In a pre-recorded interview with RTL radio broadcast on Monday, Macron said he planned to fight, alongside Muslim leaders, against religious sectarianism and resistance among some French Muslims to integrate.
"It is a fact that a form of separatism has taken root in some places in our Republic, in other words a desire to not live together and to not be in the Republic," he said.
"It is in the name of a religion, namely Islam," he said.
Hours after Macron's comments, an octogenarian shot and seriously wounded two other men, in their seventies, who surprised him as he was trying to set fire to the door of a mosque in Bayonne in southwest France.
The man was arrested later near his home. Government solidarity After the incident, Interior Minister Christophe Castaner offered his "solidarity and support to the Muslim community."
Macron on Monday hosted representatives of the French Council of the Muslim Faith (CFCM) to press for joint efforts between the government and Muslims to crack down on radicalism.
Castaner, who attended that meeting, told AFP Macron had urged the CFCM leaders to "fight alongside the state" against sectarianism and Islamism.
The president told them he wanted to see a "change in rhythm" from the council, to wage a genuine fight against radicalism.
CFCM Vice President Anouar Kbibech, who was present at the Elysee talks, said the council would now make "very strong announcements" on the fight against radicalism at an extraordinary meeting called for Tuesday.

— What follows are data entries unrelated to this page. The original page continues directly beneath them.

(** * useAutoScroll: edge-triggered auto-scrolling during a drag

    A shallow embedding of [src/components/useAutoScroll.ts] and the
    properties of it that the specification states.

    Conventions of the embedding.
    - A JavaScript [number] is an exact rational ([Q]): the rounding of
      binary64 arithmetic is not modelled, and equalities between
      numbers are stated with [==] ([Qeq]).  The inputs that refute the
      range and the monotonicity of the speed are run in binary64 as
      well ([Binary64]); every intermediate value is exact there.
    - A DOM element is a node of a finite tree: an object with an
      identity and a [parentElement] field.  Layout-dependent getters
      ([getComputedStyle], [scrollHeight], [getBoundingClientRect], ...)
      are read from a [Page], the snapshot of document and window at the
      time of the call.
    - The three refs of the hook, the cleanup closure React retains for
      the effect, and the part of the platform the hook touches (pending
      animation frames, wheel listeners of [window], the [scrollTop] of
      every element, the calls made to [onScroll]) form one [State],
      passed explicitly.  An assignment to [scrollTop] stores the value
      it is given: what a browser does to it is not part of the source. *)

From Stdlib Require Import QArith Qabs Lqa Lia List String Bool Arith.
From Stdlib Require Import SpecFloat ZArith.
Import ListNotations.

Local Open Scope Q_scope.

(** ** DOM *)

(** [HTMLElement]: the identity of the node and its [parentElement]
    ([None] is JavaScript's [null]). *)
#[local] Unset Elimination Schemes.
Inductive HTMLElement : Type :=
| Element (nodeId : nat) (parent : option HTMLElement).
#[local] Set Elimination Schemes.

Definition nodeId (e : HTMLElement) : nat :=
  match e with Element i _ => i end.

Definition parentElement (e : HTMLElement) : option HTMLElement :=
  match e with Element _ p => p end.

(** Induction along [parentElement]. *)
Fixpoint HTMLElement_chain_ind (P : HTMLElement -> Prop)
    (Htop : forall i, P (Element i None))
    (Hchild : forall i p, P p -> P (Element i (Some p)))
    (e : HTMLElement) {struct e} : P e :=
  match e with
  | Element i None => Htop i
  | Element i (Some p) =>
      Hchild i p (HTMLElement_chain_ind P Htop Hchild p)
  end.

(** [a === b] on element references. *)
Definition same (a : HTMLElement) (b : option HTMLElement) : bool :=
  match b with
  | Some b' => Nat.eqb (nodeId a) (nodeId b')
  | None => false
  end.

(** What the hook reads of [document] and [window]. *)
Record Page : Type := {
  body : option HTMLElement;              (* document.body *)
  documentElement : option HTMLElement;   (* document.documentElement *)
  scrollingElement : option HTMLElement;  (* document.scrollingElement *)
  content : option HTMLElement;           (* document.getElementById('content') *)
  innerHeight : Q;                        (* window.innerHeight *)
  overflowY : nat -> string;              (* window.getComputedStyle(e).overflowY *)
  scrollHeight : nat -> Q;                (* e.scrollHeight *)
  clientHeight : nat -> Q;                (* e.clientHeight *)
  rectTop : nat -> Q;                     (* e.getBoundingClientRect().top *)
  rectBottom : nat -> Q                   (* e.getBoundingClientRect().bottom *)
}.
(** * The chunked synthesis pipeline of the F5-TTS audio processor

    A shallow embedding of [AudioProcessor] (audio_processor.py) and of the
    script loop of [run_pipeline] (run_complete_pipeline.py), with the
    properties of the segmentation, synthesis, merge and driver steps. *)

From Stdlib Require Import ZArith Lia Ascii.
From Stdlib Require DecimalString DecimalNat.
From stdpp Require Import base tactics option list sorting strings gmap.

Local Open Scope Z_scope.

(** ** Python [str] values and the primitives the segmenter uses *)

Module PyStr.

(** A [str] is a sequence of Unicode code points. *)
Definition char := N.
Definition str := list char.

(** [len(s)] *)
Definition len (s : str) : Z := Z.of_nat (length s).

(** Normalisation of one slice index against the length [n]: a negative
    index counts from the end, and both ends saturate. *)
Definition clamp (n i : Z) : Z :=
  if i <? 0 then Z.max 0 (n + i) else Z.min n i.

(** [s[lo:hi]] *)
Definition slice (s : str) (lo hi : Z) : str :=
  let a := clamp (len s) lo in
  let b := clamp (len s) hi in
  take (Z.to_nat (b - a)) (drop (Z.to_nat a) s).

(** [s[lo:]] *)
Definition slice_from (s : str) (lo : Z) : str :=
  drop (Z.to_nat (clamp (len s) lo)) s.

(** The code points [str.strip()] removes: those for which
    [str.isspace] holds. *)
Definition isspace (c : char) : bool :=
  ((9 <=? c) && (c <=? 13) || (28 <=? c) && (c <=? 32) || (c =? 133)
   || (c =? 160) || (c =? 5760) || (8192 <=? c) && (c <=? 8202)
   || (c =? 8232) || (c =? 8233) || (c =? 8239) || (c =? 8287)
   || (c =? 12288))%N.

Fixpoint lstrip (s : str) : str :=
  match s with
  | [] => []
  | c :: s' => if isspace c then lstrip s' else s
  end.

Definition rstrip (s : str) : str := reverse (lstrip (reverse s)).

(** [s.strip()] *)
Definition strip (s : str) : str := rstrip (lstrip s).

(** [s.startswith(sub)] *)
Fixpoint startswith (s sub : str) {struct sub} : bool :=
  match sub, s with
  | [], _ => true
  | _ :: _, [] => false
  | p :: sub', c :: s' => (c =? p)%N && startswith s' sub'
  end.

(** The highest index at which [sub] occurs in [s], counted from the
    offset [i] of the head of [s]; [-1] when there is none. *)
Fixpoint rfind_from (s sub : str) (i : Z) : Z :=
  match s with
  | [] => if startswith [] sub then i else -1
  | _ :: s' =>
      let r := rfind_from s' sub (i + 1) in
      if r =? -1 then (if startswith s sub then i else -1) else r
  end.

(** [s.rfind(sub)] *)
Definition rfind (s sub : str) : Z := rfind_from s sub 0.

(** String literals of the development, as code points. *)
Definition of_string (s : string) : str :=
  (fun a => Ascii.N_of_ascii a) <$> String.list_ascii_of_string s.

(** [sub] occurs in [s] at index [i]. *)
Definition occurs_at (s sub : str) (i : Z) : Prop :=
  exists pre post, s = pre ++ sub ++ post /\ len pre = i.

Definition occurs_in (s sub : str) : Prop := exists i, occurs_at s sub i.

Definition absent (s sub : str) : Prop := forall j, ~ occurs_at s sub j.

(** [s] holds white space only. *)
Definition blank (s : str) : Prop := Forall (fun c => isspace c = true) s.

End PyStr.

Import PyStr.

(** ** [AudioProcessor.chunk_text] *)

Definition SPACE : char := 32%N.
Definition NEWLINE : char := 10%N.
Definition DOT : char := 46%N.
Definition BANG : char := 33%N.
Definition QUESTION : char := 63%N.

(** ['. ', '! ', '? ', '.\n', '!\n', '?\n'] *)
Definition delimiters : list str :=
  [ [DOT; SPACE]; [BANG; SPACE]; [QUESTION; SPACE];
    [DOT; NEWLINE]; [BANG; NEWLINE]; [QUESTION; NEWLINE] ].

(** The [for delimiter in ...] loop with its [break]: the new [end_pos]. *)
Fixpoint find_sentence_end (chunk : str) (ds : list str)
    (current_pos end_pos : Z) : Z :=
  match ds with
  | [] => end_pos
  | delimiter :: ds' =>
      let last_delim := rfind chunk delimiter in
      if negb (last_delim =? -1)
      then current_pos + last_delim + len delimiter
      else find_sentence_end chunk ds' current_pos end_pos
  end.

(** One appended chunk, together with the bounds of the slice of the text
    it was trimmed from (the bounds are ghost data: the program keeps only
    [body]). *)
Record piece := Piece { lo : Z; hi : Z; body : str }.
Lemma main_reports_all_witness :
  exists errors msgs l1 l2,
    main (fun _ => 0) faulty_body = Ok (Response400 errors) /\
    errors !! "paymentHistory" = Some (Nested msgs) /\
    msgs !! "open_acc" = Some (Messages l1) /\ l1 <> [] /\
    msgs !! "num_sats" = Some (Messages l2) /\ l2 <> [].
Proof.
  assert (faulty_body !! data_key_of PaymentHistory
            = Some faulty_payment_history) as Hblock
    by apply lookup_insert_eq.
  destruct (main_reports_all (fun _ => 0) faulty_body) as (errors & Hm & Hall).
  { exists PaymentHistory, faulty_payment_history. eexists.
    split; [exact Hblock|]. split; [|exact faulty_open_acc]. declared. }
  destruct (Hall PaymentHistory faulty_payment_history
              (fields_Int "open_acc" true None (Range_min (NInt 0)))
              Hblock ltac:(declared) faulty_open_acc)
    as (msgs & l1 & He & H1 & Hn1).
  destruct (Hall PaymentHistory faulty_payment_history
              (fields_Int "num_sats" true None (Range_min (NInt 0)))
              Hblock ltac:(declared) faulty_num_sats)
    as (msgs' & l2 & He' & H2 & Hn2).
  cbn [data_key_of] in He, He'. rewrite He in He'. injection He' as <-.
  exists errors, msgs, l1, l2. split; [exact Hm|]. split; [exact He|].
  split; [exact H1|]. split; [exact Hn1|]. split; [exact H2 | exact Hn2].
Defined.

(** ** More on the derivation step *)

(** X25. [process] does not look at the two flags before it writes them:
    on a valid composite, whatever values the flags were given beforehand,
    the run ends in the same composite as a run on the fresh one. *)
Theorem process_overwrites (cr : CreditRecord.t) (b4 b5 : bool) :
  valid cr ->
  CreditRecord.process
    (CreditRecord.set_credit_mix
       (CreditRecord.set_new_credit cr
          (NewCreditCreditRecord.set_has_new_revolver
             (CreditRecord.new_credit cr) b4))
       (CreditMixCreditRecord.set_no_revol_util
          (CreditRecord.credit_mix cr) b5))
  = CreditRecord.process cr.
Proof.
  intros Hv. destruct (process_eval cr Hv) as (v & w & Hhl & Hao & ->).
  unfold CreditRecord.process, getitem.
  cbn [CreditRecord.set_credit_mix CreditRecord.set_new_credit
       CreditRecord.history_length CreditRecord.amounts_owed
       CreditRecord.payment_history CreditRecord.new_credit
       CreditRecord.credit_mix]. rewrite Hhl.
  cbn [CreditRecord.set_new_credit CreditRecord.amounts_owed]. by rewrite Hao.
Qed.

There has been an ongoing debate in France in recent years about the role of Islam in a republic built on staunchly secular values where Muslims now make up some 10 percent of the population.
Islamist attacks The controversy intensified following a string of deadly attacks carried out by Islamist militants in 2015, including the massacres at the Charlie Hebo satirical magazine and Bataclan music venue.
The October 3 killing at Paris' main police station by Mickael Harpon, a 45-year-old computer expert who converted to Islam a decade ago and adopted increasingly radical beliefs, has again laid bare the tensions.
Eager not to be outflanked by the National Rally (RN) of Le Pen, Macron after the killings gave a tough speech where he vowed "an unrelenting fight in the face of Islamist terrorism".
He called on all of France to build "a society in a state of vigilance" in order to overcome what he termed the "Islamist hydra".